Grupo Mono Blanco.- Testimonios.- Une article pour nos amis français

"Quand j’ai entendu Mono Blanco en 1989 pour la première fois, je ne m’attendais pas aux sons que produisaient ces musiciens sérieux et leurs instruments anciens ; une sonorité que le New York Times a décrite comme une très puissante boîte à musique. La musique que produisait ce quatuor était ce que je pouvais décrire comme un mur de son avec un contrepoint très développé et un discours musical hermétiquement tissé et rythmiquement ondulé."
Eugene Rodriguez, 1998.

Fondé en 1978, l’ensemble Mono Blanco est devenu le groupe phare du «mouvement jaranero» c’est à dire la nouvelle génération de musiciens se consacrant à la récupération et à la réintégration du Son Jarocho dans les campagnes et les villes.

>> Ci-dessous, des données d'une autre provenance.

(** X18.  When every [processedAt] parses as a date, the rows of the
    processed table are in descending order of processing time: each
    row's manifest was processed no earlier than those of the rows
    below it. *)
Theorem processed_table_most_recent_first p (s : DaemonState.t)
    (sm : Summary) (rows : list ProcessedRow) :
  daemonState p = Some s ->
  (forall k pm, DaemonState.processedManifests s !! k = Some pm ->
                is_Some (getTime (ProcessedManifest.processedAt pm))) ->
  summary_of p = Some sm ->
  processed_body (processed_section sm) = ProcessedTable rows ->
  exists manifests,
    rows = row_of <$> manifests
    /\ manifests ≡ₚ Object_values (DaemonState.processedManifests s)
    /\ StronglySorted (not_older getTime) manifests.
Proof using Type.
  intros Hs Hvalid.
  unfold render_summary. destruct (loading p); [discriminate|].
  intros [= <-].
  cbn [processed_section processed_body render_processed]. rewrite Hs.
  destruct (_ =? 0); [discriminate|]. intros [= <-].
  eexists. split; [reflexivity|]. split; [apply JsArray_sort_Permutation|].
  set (l := Object_values (DaemonState.processedManifests s)).
  set (P := fun pm : ProcessedManifest.t =>
              is_Some (getTime (ProcessedManifest.processedAt pm))).
  assert (HP : Forall P l).
  { apply Forall_forall. intros pm Hin.
    apply list_elem_of_fmap in Hin as ([k pm'] & -> & Hin).
    apply elem_of_map_to_list in Hin. eapply Hvalid; eauto. }
  assert (Hsorted : StronglySorted (fun x y => by_time x y <= 0)
                      (JsArray.sort by_time l)).
  { apply (JsArray_sort_StronglySorted _ P); [| |exact HP].
    - intros x y [tx Hx] [ty Hy]. unfold by_processedAt_desc.
      rewrite Hx, Hy. lia.
    - intros x y z [tx Hx] [ty Hy] [tz Hz].
      unfold by_processedAt_desc. rewrite Hx, Hy, Hz. lia. }
  assert (HPs : Forall P (JsArray.sort by_time l))
    by (now rewrite JsArray_sort_Permutation).
  revert Hsorted HPs.
  generalize (JsArray.sort by_time l) as sorted.
  induction sorted as [|x sorted IH]; intros Hsorted HPs; [constructor|].
  apply StronglySorted_inv in Hsorted as [Hsorted Hall].
  apply Forall_cons in HPs as [[tx Hx] HPs].
  constructor; [apply IH; assumption|].
  rewrite Forall_forall in Hall, HPs |- *. intros y Hy.
  destruct (HPs y Hy) as [ty Hty]. specialize (Hall y Hy).
  unfold by_processedAt_desc in Hall. rewrite Hx, Hty in Hall.
  exists tx, ty. repeat split; auto. lia.
Qed.

(** X19.  The folder cell of a processed row shows the first 8 code
    units of the folder identifier, the whole identifier when it is no
    longer than that, and never more than 8 code units. *)
Theorem processed_folder_cell (manifest : ProcessedManifest.t) :
  let folderId := ProcessedManifest.folderId manifest in
  pr_folder (row_of manifest) = Js.take 8 folderId
  /\ Js.length (pr_folder (row_of manifest)) <= 8
  /\ (if Js.length folderId <=? 8
      then pr_folder (row_of manifest) = folderId
      else Js.length (pr_folder (row_of manifest)) = 8).
Proof using Type.
  cbv zeta. cbn [processed_row pr_folder].
  rewrite Js_slice_prefix_any by lia. change (Z.to_nat 8) with 8%nat.
  split; [reflexivity|].
  destruct (Js.length (ProcessedManifest.folderId manifest) <=? 8) eqn:E.
  - apply Z.leb_le in E. unfold Js.length in *.
    rewrite Js_take_all by lia. split; [lia | reflexivity].
  - apply Z.leb_gt in E. unfold Js.length in *.
    rewrite Js_length_take by lia. split; [lia | reflexivity].
Qed.

(** X20.  Without a snapshot (before the first successful state query)
    the loaded dashboard shows zero in every card, "0 B" of data,
    "Never" for the last activity and the last poll, no row in the
    tables of manifests in progress and failed, and the notice of the
    empty processed section. *)
Theorem dashboard_without_snapshot p :
  loading p = false ->
  daemonState p = None ->
  (exists d, render toLocaleString p = DashboardView d
             /\ in_progress_rows d = [] /\ failed_rows d = [])
  /\ exists notice,
       summary_of p
       = Some (mkSummary
                 (mkStatsCards 0 0 "0 B" 0)
                 (mkLastTimes "Never" "Never")
                 (mkProcessedSection 0 (EmptyState notice))).
Proof using Type.
  intros Hl Hs. split.
  - unfold render. rewrite Hl, Hs. eexists. repeat split.
  - unfold render_summary, render_stats, render_last_times,
      render_processed. rewrite Hl, Hs. eexists. reflexivity.
Qed.

(** X21.  Every manifest of the snapshot's map of manifests in progress
    has its row in the loaded dashboard, and the table has as many rows
    as the map has entries. *)
Theorem in_progress_rows_complete p (s : DaemonState.t) d :
  daemonState p = Some s ->
  render toLocaleString p = DashboardView d ->
  length (in_progress_rows d) = size (DaemonState.inProgressManifests s)
  /\ forall k manifest,
       DaemonState.inProgressManifests s !! k = Some manifest ->
       in_progress_row toLocaleString manifest ∈ in_progress_rows d.
Proof using Type.
  intros Hs. unfold render. destruct (loading p); [discriminate|].
  intros [= <-]. cbn [in_progress_rows]. rewrite Hs. split.
  - now rewrite length_fmap, Object_values_length.
  - intros k m Hk. apply list_elem_of_fmap. exists m. split; [reflexivity|].
    unfold Object_values. apply list_elem_of_fmap. exists (k, m).
    split; [reflexivity|]. now apply elem_of_map_to_list.
Qed.

End ViewMore.

(** ** The further properties at the sample inputs *)

Local Open Scope list_scope.

Lemma loadConfig_failure_is_silent_witness :
  Sample.reject _ get_config (backend Sample.down)
  = (inl (ThrownError "Backup daemon not initialized"), tt)
  /\ page (loadConfig Sample.reject Sample.down).2 = Sample.loaded_page
  /\ console (loadConfig Sample.reject Sample.down).2
     = [("Failed to load config:"%string,
         ThrownError "Backup daemon not initialized")].
Proof.
  split; [reflexivity|].
  rewrite (loadConfig_failure_is_silent Sample.reject Sample.down
             (ThrownError "Backup daemon not initialized") tt eq_refl).
  split; reflexivity.
Defined.

Lemma control_success_calls_witness :
  control_command Pause = Some pause_backup_daemon
  /\ Sample.respond unit pause_backup_daemon (backend Sample.world)
     = (inr tt, (Sample.state, Sample.app_config))
  /\ calls (run Sample.respond Pause Sample.world).2
     = [mkCall "pause_backup_daemon" [];
        mkCall "get_backup_daemon_state" []].
Proof.
  split; [reflexivity|]. split; [reflexivity|].
  exact (control_success_calls Sample.respond Pause pause_backup_daemon
           Sample.world _ eq_refl eq_refl).
Defined.

(** Pause is accepted but the state query then fails with a value that
    is neither a string nor an [Error]: the fallback of the state query
    is shown. *)
Lemma control_success_outcome_witness :
  control_command Pause = Some pause_backup_daemon
  /\ Sample2.state_unavailable unit pause_backup_daemon (backend Sample.down)
     = (inr tt, tt)
  /\ error (page (run Sample2.state_unavailable Pause Sample.down).2)
     = Some "Failed to load daemon state"%string
  /\ daemonState (page (run Sample2.state_unavailable Pause Sample.down).2)
     = Some Sample.state.
Proof.
  split; [reflexivity|]. split; [reflexivity|].
  destruct (control_success_outcome Sample2.state_unavailable Pause
              pause_backup_daemon Sample.down tt eq_refl eq_refl)
    as (_ & _ & Hd & He).
  split; [exact He | exact Hd].
Defined.

Lemma configuration_reload_witness :
  config (page (run Sample.respond Disable Sample.world).2)
  = Some (Sample.set_enabled false Sample.app_config).
Proof.
  exact (configuration_reload Sample.respond Disable Sample.world
           disable_backup_daemon _ eq_refl eq_refl).
Defined.

Lemma control_failure_frame_witness :
  control_command Enable = Some enable_backup_daemon
  /\ Sample.reject unit enable_backup_daemon (backend Sample.down)
     = (inl (ThrownError "Backup daemon not initialized"), tt)
  /\ page (run Sample.reject Enable Sample.down).2
     = mkPage (Some Sample.state) (Some Sample.app_config) false
         (Some "Backup daemon not initialized"%string) None.
Proof.
  split; [reflexivity|]. split; [reflexivity|].
  rewrite (control_failure_frame Sample.reject Enable enable_backup_daemon
             Sample.down _ tt eq_refl eq_refl).
  reflexivity.
Defined.

(** A command rejected with the empty string: the error is set, yet no
    banner is rendered. *)
Lemma error_banner_after_failure_witness :
  control_command Pause = Some pause_backup_daemon
  /\ Sample2.reject_silently unit pause_backup_daemon (backend Sample.down)
     = (inl (ThrownString EmptyString), tt)
  /\ loading (page Sample.down) = false
  /\ exists d,
       render Sample.toLocaleString
         (page (run Sample2.reject_silently Pause Sample.down).2)
       = DashboardView d
       /\ error_banner d = None.
Proof.
  split; [reflexivity|]. split; [reflexivity|]. split; [reflexivity|].
  exact (error_banner_after_failure Sample2.reject_silently
           Sample.toLocaleString Pause pause_backup_daemon Sample.down
           (ThrownString EmptyString) tt eq_refl eq_refl eq_refl).
Defined.

Lemma dismiss_error_clears_banner_witness :
  error (page (run Sample.reject DismissError
                 (run Sample.reject Enable Sample.down).2).2) = None.
Proof.
  rewrite (proj1 (dismiss_error_clears_banner Sample.reject
                    Sample.toLocaleString
                    (run Sample.reject Enable Sample.down).2)).
  reflexivity.
Defined.

Lemma header_buttons_witness :
  exists d,
    render Sample.toLocaleString Sample.loaded_page = DashboardView d
    /\ onClick <$> header_actions d = [Pause; Resume; Disable]
    /\ info_banner d = false.
Proof.
  eexists. split; [reflexivity|].
  destruct (header_buttons Sample.toLocaleString Sample.loaded_page _ eq_refl)
    as [[[H _]|H] _]; [discriminate H | exact H].
Defined.

Lemma retry_in_progress_disables_only_its_row_witness :
  actionInProgress Sample2.retrying
  = Some ("retry-" +:+ "zDvZRwzmAaBbCcDdEeFfGgHhIiJjKk")%string
  /\ exists d,
       render Sample.toLocaleString Sample2.retrying = DashboardView d
       /\ Forall (fun b => disabled b = false) (header_actions d)
       /\ Forall (fun row =>
                    disabled (f_action row)
                    = bool_decide
                        (f_key row = "zDvZRwzmAaBbCcDdEeFfGgHhIiJjKk"%string))
            (failed_rows d).
Proof.
  split; [reflexivity|]. eexists. split; [reflexivity|].
  exact (retry_in_progress_disables_only_its_row Sample.toLocaleString
           Sample2.retrying _ "zDvZRwzmAaBbCcDdEeFfGgHhIiJjKk"
           eq_refl eq_refl).
Defined.

Lemma progress_width_bounds_witness :
  0 <= InProgressManifest.filesDownloaded Sample2.half_done
    <= InProgressManifest.totalFiles Sample2.half_done
  /\ exists q, progress_width Sample2.half_done = Some q
               /\ (inject_Z 0 <= q)%Q /\ (q <= inject_Z 100)%Q.
Proof.
  assert (H : 0 <= InProgressManifest.filesDownloaded Sample2.half_done
                <= InProgressManifest.totalFiles Sample2.half_done)
    by (simpl; lia).
  split; [exact H|].
  exact (progress_width_bounds Sample2.half_done H).
Defined.

Lemma progress_width_not_clamped_witness :
  0 < InProgressManifest.totalFiles Sample2.overshoot
  /\ InProgressManifest.totalFiles Sample2.overshoot
       < InProgressManifest.filesDownloaded Sample2.overshoot
  /\ exists q, progress_width Sample2.overshoot = Some q
               /\ (inject_Z 100 < q)%Q.
Proof.
  assert (H0 : 0 < InProgressManifest.totalFiles Sample2.overshoot)
    by (simpl; lia).
  assert (H1 : InProgressManifest.totalFiles Sample2.overshoot
               < InProgressManifest.filesDownloaded Sample2.overshoot)
    by (simpl; lia).
  split; [exact H0|]. split; [exact H1|].
  exact (progress_width_not_clamped Sample2.overshoot H0 H1).
Defined.

Lemma processed_table_complete_witness :
  exists sm,
    render_summary Sample.toLocaleString Sample2.getTime
      Sample2.formatBytes_nonzero Sample2.page = Some sm
    /\ processed_count (processed_section sm) = 2.
Proof.
  eexists. split; [reflexivity|].
  rewrite (proj1 (processed_table_complete Sample.toLocaleString
                    Sample2.getTime Sample2.formatBytes_nonzero
                    Sample2.page _ eq_refl)).
  vm_compute. reflexivity.
Defined.

Lemma sample_timestamps_parse (k : string) (pm : ProcessedManifest.t) :
  DaemonState.processedManifests Sample2.state !! k = Some pm ->
  is_Some (Sample2.getTime (ProcessedManifest.processedAt pm)).
Proof.
  unfold Sample2.state. cbn [DaemonState.processedManifests]. intros H.
  apply lookup_insert_Some in H as [[_ <-]|[_ H]];
    [|apply lookup_singleton_Some in H as [_ <-]];
    vm_compute; eauto.
Qed.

Ces virtuoses des cordes ont fait de la musique traditionnelle de Veracruz un style de vie, et leur maîtrise des instruments alliée à leur profonde connaissance de la base culturelle régionale leur a permis de se produire sur de nombreuses scènes dans le monde et d’entrer en contact avec d’autres cultures populaires. La pratique simultanée d’une musique enracinée dans sa communauté d’origine et d’un art ouvert aux expériences de fusion les plus diverses fait de Mono Blanco une des formations les plus agréablement surprenantes du panorama sonore actuel au Mexique.

Le Son Jarocho

Le Son Jarocho commença à devenir un genre défini dans la musique populaire mexicaine à partir des années 1750, en s'étendant tout le long du littoral central du Golfe du Mexique, dans la zone d'influence commerciale directe du port de Veracruz.
C'est ainsi que le son jarocho se développa vigoureusement sur la côte tropicale, peu peuplée et humide, dont la population la plus caractéristique était les "jarochos", provenant d'une triple racine: européenne, africaine et indigène.
Le répertoire de sones jarochos compte presque une centaine d'airs différents dont la racine, aussi bien pour la musique que pour les vers et la danse, montre une forte empreinte andalouse et une orchestration des cordes qui devient conventionnelle avec le temps et qui provient du XVIe siècle espagnol. D'autres influences musicales proviennent d'Afrique occidentale (percussions, mélodies et certains usages de la "guitare de son" et de la harpe), zone d'origine de la plupart des esclaves amenés dans la région, ainsi que du Maghreb et d'Orient, certainement à cause de la présence arabe en Andalousie.
L'ensemble instrumental caractéristique s'est fixé autour de quelques instruments: des "jaranas" (petite guitare à quatre cordes percutées), la "guitare de son" ponctuée et, éventuellement, une petite harpe, qui devint plus grande à partir de 1930 et qui s'incorpora dès lors avec force. À cet ensemble de cordes, ont été ajoutés parfois d'autres instruments (le violon et même la flûte) ainsi que quelques percussions (zapateado [danse podorythmique formant partie intégrante de la musique], tambourin hexagonal, mâchoire d'âne).